## WORK TO BE COMPLETED
Only the lines from the top of the material through the line containing "World (socket w) v" should be restated, each one exactly.

-------

Definition set_socket (v : option nat) (w : world) : world :=
  World v (connected w) (_running w) (_thread w) (_latest_location w)
    (_latest_velocity w) (_latest_quality w) (buffer w) (heap w)
    (sockets_created w) (threads_started w).
Definition set_connected (v : bool) (w : world) : world :=
  World (socket w) v (_running w) (_thread w) (_latest_location w)
    (_latest_velocity w) (_latest_quality w) (buffer w) (heap w)
    (sockets_created w) (threads_started w).
Definition set_running (v : bool) (w : world) : world :=
  World (socket w) (connected w) v (_thread w) (_latest_location w)
    (_latest_velocity w) (_latest_quality w) (buffer w) (heap w)
    (sockets_created w) (threads_started w).
Definition set_thread (v : option nat) (w : world) : world :=
  World (socket w) (connected w) (_running w) v (_latest_location w)
    (_latest_velocity w) (_latest_quality w) (buffer w) (heap w)
    (sockets_created w) (threads_started w).
Definition set_latest_location (v : option addr) (w : world) : world :=
  World (socket w) (connected w) (_running w) (_thread w) v
    (_latest_velocity w) (_latest_quality w) (buffer w) (heap w)
    (sockets_created w) (threads_started w).
Definition set_latest_velocity (v : addr) (w : world) : world :=
  World (socket w) (connected w) (_running w) (_thread w) (_latest_location w)
    v (_latest_quality w) (buffer w) (heap w)
    (sockets_created w) (threads_started w).
Definition set_latest_quality (v : addr) (w : world) : world :=
  World (socket w) (connected w) (_running w) (_thread w) (_latest_location w)
    (_latest_velocity w) v (buffer w) (heap w)
    (sockets_created w) (threads_started w).
Definition set_buffer (v : pystr) (w : world) : world :=
  World (socket w) (connected w) (_running w) (_thread w) (_latest_location w)
    (_latest_velocity w) (_latest_quality w) v (heap w)
    (sockets_created w) (threads_started w).
Definition set_heap (v : list pyobj) (w : world) : world :=
  World (socket w) (connected w) (_running w) (_thread w) (_latest_location w)
    (_latest_velocity w) (_latest_quality w) (buffer w) v
    (sockets_created w) (threads_started w).
Definition set_sockets_created (v : nat) (w : world) : world :=
  World (socket w) (connected w) (_running w) (_thread w) (_latest_location w)
    (_latest_velocity w) (_latest_quality w) (buffer w) (heap w)
    v (threads_started w).
Definition set_threads_started (v : nat) (w : world) : world :=
  World (socket w) (connected w) (_running w) (_thread w) (_latest_location w)
    (_latest_velocity w) (_latest_quality w) (buffer w) (heap w)
    (sockets_created w) v.

(** ** The monad: state, exceptions, and the trace of events *)

Definition M (A : Type) : Type := world -> outcome A * world * list event.

Definition ret {A} (a : A) : M A := fun w => (Ret a, w, []).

-------

## TASK OUTPUT
Definition set_socket (v : option nat) (w : world) : world :=
  World v (connected w) (_running w) (_thread w) (_latest_location w)
    (_latest_velocity w) (_latest_quality w) (buffer w) (heap w)
    (sockets_created w) (threads_started w).
Definition set_connected (v : bool) (w : world) : world :=
  World (socket w) v (_running w) (_thread w) (_latest_location w)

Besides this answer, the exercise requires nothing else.